Plasmodesmata can be observed readily traversing the thick cell walls of the endosperm of certain seeds e.g. Phoenix sp., Coffea arabica, Diospyros sp., Aesculus sp., Strychnos nux-vomica, etc.
Practically, plasmodesmata are narrow channels through the cell wall, they are bounded by plasmalemma and containing cytoplasm and often a desmotubule. The desmotubule i.e. the central core, when present, is composed of protein subunits and is a modified membranous structure which is continuous with the endoplasmic reticulum of the adjoining cells.
Many workers think that the desmotubule is a derivative of the endoplasmic reticulum. Plasmodesmata are small, and upto 60 nm in diameter, normally organelles cannot pass through them (Gunning, 1976: Robards, 1975-76).
(i) Plasmodesmata are mainly concerned with the translocation of food, specially in storage tissue like endosperm.
(ii) Plasmodesmatą are concerned with the conduction of external and internal stimuli through plant tissues.
(iii) In some cases they establish union of isolated protoplasts of the plant body into a single protoplasmic structure.
(iv) Sometimes plasmodesmata are regarded as additional layers for mechanical support.
(v) Plasmodesmata are regarded as channels for the movement of viruses from cell to cell (Esau, 1965).
(vi) It has been thought that most plant hormones move through the plasmodesmata (Carr, 1976).

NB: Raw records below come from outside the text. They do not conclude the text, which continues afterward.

(* ===== verification/Mem.v ===== *)
(** * Reasoning about memory accesses

    The byte-level accesses of Kernel.v, seen page by page: reading a word at an
    offset of a page, and how a write changes what later reads return. *)

From S2P Require Import Prelude Riscv Kernel.

(** The 64-bit word at byte offset [o] of a page, and the [int] there. *)
Definition pg64 (pg : list Z) (o : Z) : Z := le_combine (take 8 (drop (Z.to_nat o) pg)).
Definition pg32 (pg : list Z) (o : Z) : Z := s32 (le_combine (take 4 (drop (Z.to_nat o) pg))).

(** The page after a 64-bit, or a 32-bit, store at offset [o]. *)
Definition pg64_set (pg : list Z) (o v : Z) : list Z := splice pg (Z.to_nat o) (le_split 8 v).
Definition pg32_set (pg : list Z) (o v : Z) : list Z := splice pg (Z.to_nat o) (le_split 4 v).

(** The page [memset] fills with byte [c]. *)
Definition fill (c : Z) : list Z := replicate (Z.to_nat PGSIZE) c.

(** A RAM page: aligned address, full size. *)
Definition is_page (m : gmap Z (list Z)) (pa : Z) (pg : list Z) : Prop :=
  m !! pa = Some pg /\ length pg = Z.to_nat PGSIZE /\ pa mod PGSIZE = 0.

Lemma length_splice l off bs :
  (off + length bs <= length l)%nat -> length (splice l off bs) = length l.
Proof. intros Hl. unfold splice. rewrite !length_app, length_take, length_drop. lia. Qed.

Lemma splice_all l bs : length bs = length l -> splice l 0 bs = bs.
Proof.
  intros Hl. unfold splice. rewrite take_0, drop_ge by lia. by rewrite app_nil_r.
Qed.

Lemma take_drop_splice_same l off bs :
  (off + length bs <= length l)%nat -> take (length bs) (drop off (splice l off bs)) = bs.
Proof.
  intros Hl. unfold splice.
  rewrite drop_app_length' by (rewrite length_take; lia).
  by rewrite take_app_length.
Qed.

Lemma take_drop_splice_other l off bs o n :
  (off + length bs <= length l)%nat ->
  (o + n <= off \/ off + length bs <= o)%nat ->
  take n (drop o (splice l off bs)) = take n (drop o l).
Proof.
  intros Hl Ho. apply list_eq. intros i.
  destruct (decide (i < n)%nat); [|by rewrite !lookup_take_ge by lia].
  rewrite !lookup_take_lt, !lookup_drop by lia. unfold splice.
  destruct Ho as [Ho|Ho].
  - rewrite lookup_app_l by (rewrite length_take; lia). by rewrite lookup_take_lt by lia.
  - rewrite lookup_app_r by (rewrite length_take; lia).
    rewrite lookup_app_r by (rewrite length_take; lia).
    rewrite lookup_drop. f_equal. rewrite length_take. lia.
Qed.

Lemma pg64_range pg o : 0 <= pg64 pg o < 2 ^ 64.
Proof.
  unfold pg64. pose proof (le_combine_range (take 8 (drop (Z.to_nat o) pg))) as H.
  rewrite length_take in H. change (2 ^ 64) with (256 ^ 8).
  split; [lia|]. eapply Z.lt_le_trans; [apply H|]. apply Z.pow_le_mono_r; lia.
Qed.

Lemma pg64_set_same pg o v :
  0 <= o -> (Z.to_nat o + 8 <= length pg)%nat -> pg64 (pg64_set pg o v) o = u64 v.
Proof.
  intros Ho Hl. unfold pg64, pg64_set. pose proof (length_le_split 8 v) as E.
  rewrite <- E at 1. rewrite take_drop_splice_same by lia.
  by rewrite le_combine_split.
Qed.

Lemma pg64_set_other pg o v o' :
  0 <= o -> 0 <= o' -> (Z.to_nat o + 8 <= length pg)%nat ->
  o + 8 <= o' \/ o' + 8 <= o -> pg64 (pg64_set pg o v) o' = pg64 pg o'.
Proof.
  intros Ho Ho' Hl Hd. unfold pg64, pg64_set.
  rewrite take_drop_splice_other; rewrite ?length_le_split; try done; lia.
Qed.

Lemma pg32_set64_other pg o v o' :
  0 <= o -> 0 <= o' -> (Z.to_nat o + 8 <= length pg)%nat ->
  o + 8 <= o' \/ o' + 4 <= o -> pg32 (pg64_set pg o v) o' = pg32 pg o'.
Proof.
  intros Ho Ho' Hl Hd. unfold pg32, pg64_set.
  rewrite take_drop_splice_other; rewrite ?length_le_split; try done; lia.
Qed.

Lemma pg64_set32_other pg o v o' :
  0 <= o -> 0 <= o' -> (Z.to_nat o + 4 <= length pg)%nat ->
  o + 4 <= o' \/ o' + 8 <= o -> pg64 (pg32_set pg o v) o' = pg64 pg o'.
Proof.
  intros Ho Ho' Hl Hd. unfold pg64, pg32_set.
  rewrite take_drop_splice_other; rewrite ?length_le_split; try done; lia.
Qed.

Lemma s32_mod x : s32 (x mod 2 ^ 32) = s32 x.
Proof. unfold s32. rewrite Zplus_mod_idemp_l. done. Qed.

Lemma pg32_set_same pg o v :
  0 <= o -> (Z.to_nat o + 4 <= length pg)%nat -> pg32 (pg32_set pg o v) o = s32 v.
Proof.
  intros Ho Hl. unfold pg32, pg32_set. pose proof (length_le_split 4 v) as E.
  rewrite <- E at 1. rewrite take_drop_splice_same by lia.
  rewrite le_combine_split. apply s32_mod.
Qed.

Lemma length_pg64_set pg o v :
  (Z.to_nat o + 8 <= length pg)%nat -> length (pg64_set pg o v) = length pg.
Proof. intros. apply length_splice. by rewrite length_le_split. Qed.

Lemma length_pg32_set pg o v :
  (Z.to_nat o + 4 <= length pg)%nat -> length (pg32_set pg o v) = length pg.
Proof. intros. apply length_splice. by rewrite length_le_split. Qed.

Lemma length_fill c : length (fill c) = Z.to_nat PGSIZE.
Proof. apply length_replicate. Qed.

Lemma le_combine_zeros n : le_combine (replicate n 0) = 0.
Proof. induction n as [|n IH]; simpl; [done|]. rewrite IH. done. Qed.

Lemma pg64_fill0 o : pg64 (fill 0) o = 0.
Proof.
  unfold pg64, fill. rewrite drop_replicate, take_replicate. apply le_combine_zeros.
Qed.

(** ** Accesses at an offset of a page *)

Section access.
Context {F : Type}.
Implicit Types s : kstate F.

Lemma page_split pa o :
  pa mod PGSIZE = 0 -> 0 <= o < PGSIZE ->
  (pa + o) mod PGSIZE = o /\ pa + o - (pa + o) mod PGSIZE = pa.
Proof.
  intros Ha Ho. assert (E : (pa + o) mod PGSIZE = o).
  { rewrite Z.add_mod, Ha, Z.add_0_l, Zmod_mod by klia. by apply Z.mod_small. }
  rewrite E. split; [done|lia].
Qed.

Lemma load_bytes_page s pa pg o n :
  is_page (k_mem s) pa pg -> 0 <= o < PGSIZE -> (Z.to_nat o + n <= Z.to_nat PGSIZE)%nat ->
  load_bytes (pa + o) n s = Done (take n (drop (Z.to_nat o) pg)) s.
Proof.
  intros (Hm & Hl & Ha) Ho Hn. destruct (page_split pa o Ha Ho) as [E1 E2].
  unfold load_bytes. rewrite E2, Hm, E1. rewrite bool_decide_eq_true_2 by lia. done.
Qed.

Lemma store_bytes_page s pa pg o bs :
  is_page (k_mem s) pa pg -> 0 <= o < PGSIZE ->
  (Z.to_nat o + length bs <= Z.to_nat PGSIZE)%nat ->
  store_bytes (pa + o) bs s =
  Done tt (set_k_mem (<[pa := splice pg (Z.to_nat o) bs]> (k_mem s)) s).
Proof.
  intros (Hm & Hl & Ha) Ho Hn. destruct (page_split pa o Ha Ho) as [E1 E2].
  unfold store_bytes. rewrite E2, Hm, E1. rewrite bool_decide_eq_true_2 by lia. done.
Qed.

Lemma load64_page s pa pg o :
  is_page (k_mem s) pa pg -> 0 <= o <= PGSIZE - 8 ->
  load64 (pa + o) s = Done (pg64 pg o) s.
Proof.
  intros Hp Ho. unfold load64. erewrite bind_done; [done|].
  eapply load_bytes_page; [done|klia..].
Qed.

Lemma load32_page s pa pg o :
  is_page (k_mem s) pa pg -> 0 <= o <= PGSIZE - 4 ->
  load32 (pa + o) s = Done (pg32 pg o) s.
Proof.
  intros Hp Ho. unfold load32. erewrite bind_done; [done|].
  eapply load_bytes_page; [done|klia..].
Qed.

Lemma store64_page s pa pg o v :
  is_page (k_mem s) pa pg -> 0 <= o <= PGSIZE - 8 ->
  store64 (pa + o) v s = Done tt (set_k_mem (<[pa := pg64_set pg o v]> (k_mem s)) s).
Proof.
  intros Hp Ho. unfold store64. eapply store_bytes_page; [done|klia|].
  rewrite length_le_split. klia.
Qed.

Lemma store32_page s pa pg o v :
  is_page (k_mem s) pa pg -> 0 <= o <= PGSIZE - 4 ->
  store32 (pa + o) v s = Done tt (set_k_mem (<[pa := pg32_set pg o v]> (k_mem s)) s).
Proof.
  intros Hp Ho. unfold store32. eapply store_bytes_page; [done|klia|].
  rewrite length_le_split. klia.
Qed.

Lemma memset_page_eq s pa pg c :
  is_page (k_mem s) pa pg ->
  memset_page pa c s = Done tt (set_k_mem (<[pa := fill (u8 c)]> (k_mem s)) s).
Proof.
  intros Hp. unfold memset_page. replace pa with (pa + 0) at 1 by lia.
  rewrite (store_bytes_page s pa pg) by (rewrite ?length_replicate; first [done|klia]).
  rewrite splice_all; [done|]. destruct Hp as (_ & Hl & _). by rewrite Hl, length_replicate.
Qed.

Lemma load_page_eq s pa pg :
  is_page (k_mem s) pa pg -> load_bytes pa (Z.to_nat PGSIZE) s = Done pg s.
Proof.
  intros Hp. replace pa with (pa + 0) at 1 by lia.
  erewrite load_bytes_page by first [done|klia].
  rewrite drop_0, take_ge; [done|]. destruct Hp as (_ & Hl & _). lia.
Qed.

Lemma store_page_eq s pa pg bs :
  is_page (k_mem s) pa pg -> length bs = Z.to_nat PGSIZE ->
  store_bytes pa bs s = Done tt (set_k_mem (<[pa := bs]> (k_mem s)) s).
Proof.
  intros Hp Hl. replace pa with (pa + 0) at 1 by lia.
  erewrite store_bytes_page by first [done|klia].
  rewrite splice_all; [done|]. destruct Hp as (_ & Hl' & _). lia.
Qed.

(** ** Processes and locks *)

Lemma getp_eq s i p : k_procs s !! i = Some p -> getp i s = Done p s.
Proof. intros E. unfold getp. by rewrite E. Qed.

Lemma modp_eq s i p f :
  k_procs s !! i = Some p ->
  modp i f s = Done tt (set_k_procs (<[i := f p]> (k_procs s)) s).
Proof. intros E. unfold modp. by rewrite E. Qed.

Lemma acquire_eq s l :
  l ∉ k_locks s -> acquire l s = Done tt (set_k_locks (l :: k_locks s) s).
Proof. intros E. unfold acquire. by rewrite bool_decide_eq_false_2. Qed.

Lemma release_eq s l ls :
  k_locks s = l :: ls -> l ∉ ls -> release l s = Done tt (set_k_locks ls s).
Proof.
  intros E Hl. unfold release. rewrite E, bool_decide_eq_true_2 by constructor.
  do 2 f_equal. rewrite filter_cons_False by naive_solver.
  clear E. induction ls as [|l' ls IH]; [done|].
  apply not_elem_of_cons in Hl as [Hne Hl].
  rewrite filter_cons_True by congruence. by rewrite IH.
Qed.
End access.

Regarding the origin and development of plasmodesmata, Foster (1949) writes that “additional secondary protoplasmic connections may arise during the development of elongating fibres and ramifying sclereids. in such cases, portions of the cell establish new cell contacts by “gliding” or “intrusive” growth between neighboring elements, and during this phase new plasmodesmata may originate.”
The origin and development of plasmodesmata has been studied by Frey-Wyssling (1959). According to him the cell plate is partly protoplasmic in nature although its real nature is unknown.
It is assumed that young growing walls are penetrated by the cytoplasm. With the accumulation of the cellulose microfibrils and pectic substances in the wall, the cytoplasmic connections become narrower gradually until they constitute thin threads i.e. the plasmodesmata.
Some authors (Buvat and Pulssant, 1958) suggest that plasmodesmata are already present in the cell plate at the time of cell division. Generally with the increase of the wall surface the number of plasmodesmata also increases, this is probably brought about by the splitting of the original threads. When new areas of contact are formed between the cells during expansion of tissues, intrusive growth, etc., new plasmodesmata are formed in the maturing cell wall.
According to Jones (1976), plasmodesmata are formed during cytokinesis, apparently at sites in the cell plate where strands of endoplasmic reticulum prevent fusion of vesicles.